• Source records:
Lemma Inv_start old G K o s n d :
  Inv old G K o s →
  K !! length (cells s) = None ∧
  Inv old (filling G n (length (cells s)) [] d) (<[length (cells s) := Cell (dirruns s) n None]> K) o
    (set_cells (cells s ++ [Cell (dirruns s) n None]) s).
Proof.
  intros [H1 H2 H3 H4 H5 H6 H7 H8 HB HN HT]. split.
  { destruct (K !! _) as [x|] eqn:E; [|done]. apply H8, lookup_lt_Some in E. lia. }
  split; cbn; [done..| | | | |done|done|done].
  - intros c x [Hx|[_ Hx]]%lookup_app_Some; [by eapply H5|]. by apply list_lookup_singleton_Some in Hx as [_ <-].
  - intros e d' c Hc%H6. rewrite length_app. cbn. lia.
  - intros e d' c x Hp. apply H6 in Hp as Hl. rewrite lookup_app_l by done. intros Hx. unfold filling.
    rewrite decide_False by lia. by apply H7.
  - intros c x. destruct (decide (c = length (cells s))) as [->|Hc].
    + rewrite lookup_insert_eq. intros [= <-]. by rewrite lookup_app_r, Nat.sub_diag.
    + rewrite lookup_insert_ne by done. intros Hx%H8. by apply lookup_app_l_Some.
Qed.
Lemma Inv_point old G K o s n d c V t v q :
  Inv old (filling G n c V d) (<[c := Cell t n v]> K) o s →
  Inv old (filling G n c (q :: V) d) (<[c := Cell t n v]> K) o (set_dircache (<[(q, d) := c]> (dircache s)) s).
Proof.
  intros [H1 H2 H3 H4 H5 H6 H7 H8 HB HN HT].
  assert (Hc : cells s !! c = Some (Cell t n v)) by (apply H8; by rewrite lookup_insert_eq).
  split; cbn; [done..| | |done|done|done|done].
  - intros e d' c'. destruct (decide ((e, d') = (q, d))) as [Heq|He].
    + rewrite Heq, lookup_insert_eq. intros [= <-]. by eapply lookup_lt_Some.
    + rewrite lookup_insert_ne by done. apply H6.
  - intros e d' c' x. destruct (decide ((e, d') = (q, d))) as [Heq|He].
    + rewrite Heq, lookup_insert_eq. injection Heq as -> ->. intros [= <-]. rewrite Hc. intros [= <-]. unfold filling.
      rewrite decide_True by done. split; [done|by left].
    + rewrite lookup_insert_ne by done. intros Hp Hx. specialize (H7 _ _ _ _ Hp Hx). unfold filling in *.
      case_decide; [|done]. destruct H7. split; [done|by right].
Qed.
Lemma Inv_write old G K o s n d c V t v v' :
  Inv old (filling G n c V d) (<[c := Cell t n v]> K) o s →
  Inv old (filling G n c V d) (<[c := Cell t n v']> K) o
    (set_cells (alter (λ x, Cell (c_run x) (c_done x) v') c (cells s)) s).
Proof.
  intros [H1 H2 H3 H4 H5 H6 H7 H8 HB HN HT].
  assert (Hc : cells s !! c = Some (Cell t n v)) by (apply H8; by rewrite lookup_insert_eq).
  assert (Ha : alter (λ x, Cell (c_run x) (c_done x) v') c (cells s) !! c = Some (Cell t n v')).
  { by rewrite list_lookup_alter_eq, Hc. }
  split; cbn; [done..| | | | |done|done|done].
  - intros c' x. destruct (decide (c' = c)) as [->|Hn].
    + rewrite Ha. intros [= <-]. exact (H5 _ _ Hc).
    + rewrite list_lookup_alter_ne by done. apply H5.
  - intros e d' c'. rewrite length_alter. apply H6.
  - intros e d' c' x Hp. destruct (decide (c' = c)) as [->|Hn].
    + rewrite Ha. intros [= <-]. specialize (H7 _ _ _ _ Hp Hc). unfold filling in *. cbn in *.
      by rewrite decide_True in * by done.
    + rewrite list_lookup_alter_ne by done. apply (H7 _ _ _ _ Hp).
  - intros c' x. destruct (decide (c' = c)) as [->|Hn]; [by rewrite Ha, lookup_insert_eq|].
    rewrite lookup_insert_ne, list_lookup_alter_ne by done. intros Hk. apply H8. by rewrite lookup_insert_ne.
Qed.
Lemma Inv_filled old G K o s n c V t v (w : verdict) :
  covers old G n w → t ∉ old → K !! c = None → (∀ e, e ∈ V → (w.2 e tt).1 = Ok (default false v)) →
  Inv old (filling G n c V w.1) (<[c := Cell t n v]> K) o s → Inv old G K o s.
Proof.
  intros Hw Ht HK HV [H1 H2 H3 H4 H5 H6 H7 H8 HB HN HT]. split; [done..| | |done|done|done].
  - intros e d' c' x Hp Hx. specialize (H7 _ _ _ _ Hp Hx). unfold filling in H7. case_decide as Hd; [|done].
    destruct Hd as [Hn ->], H7 as [-> HeV]. rewrite H8 with (x := Cell t n v) in Hx by (by rewrite lookup_insert_eq).
    injection Hx as <-. cbn. apply Hw; [done|]. split; [done|by apply HV].
  - intros c' x Hk. apply H8. rewrite lookup_insert_ne; [done|]. intros ->. by rewrite HK in Hk.
Qed.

• Task to carry out: Retype exactly, and only, the lines above from the one where "- intros e d' c'. rewrite" occurs up to and including the one where "by rewrite decide_True in * by done." occurs.

• Answer box:
  - intros e d' c'. rewrite length_alter. apply H6.
  - intros e d' c' x Hp. destruct (decide (c' = c)) as [->|Hn].
    + rewrite Ha. intros [= <-]. specialize (H7 _ _ _ _ Hp Hc). unfold filling in *. cbn in *.
      by rewrite decide_True in * by done.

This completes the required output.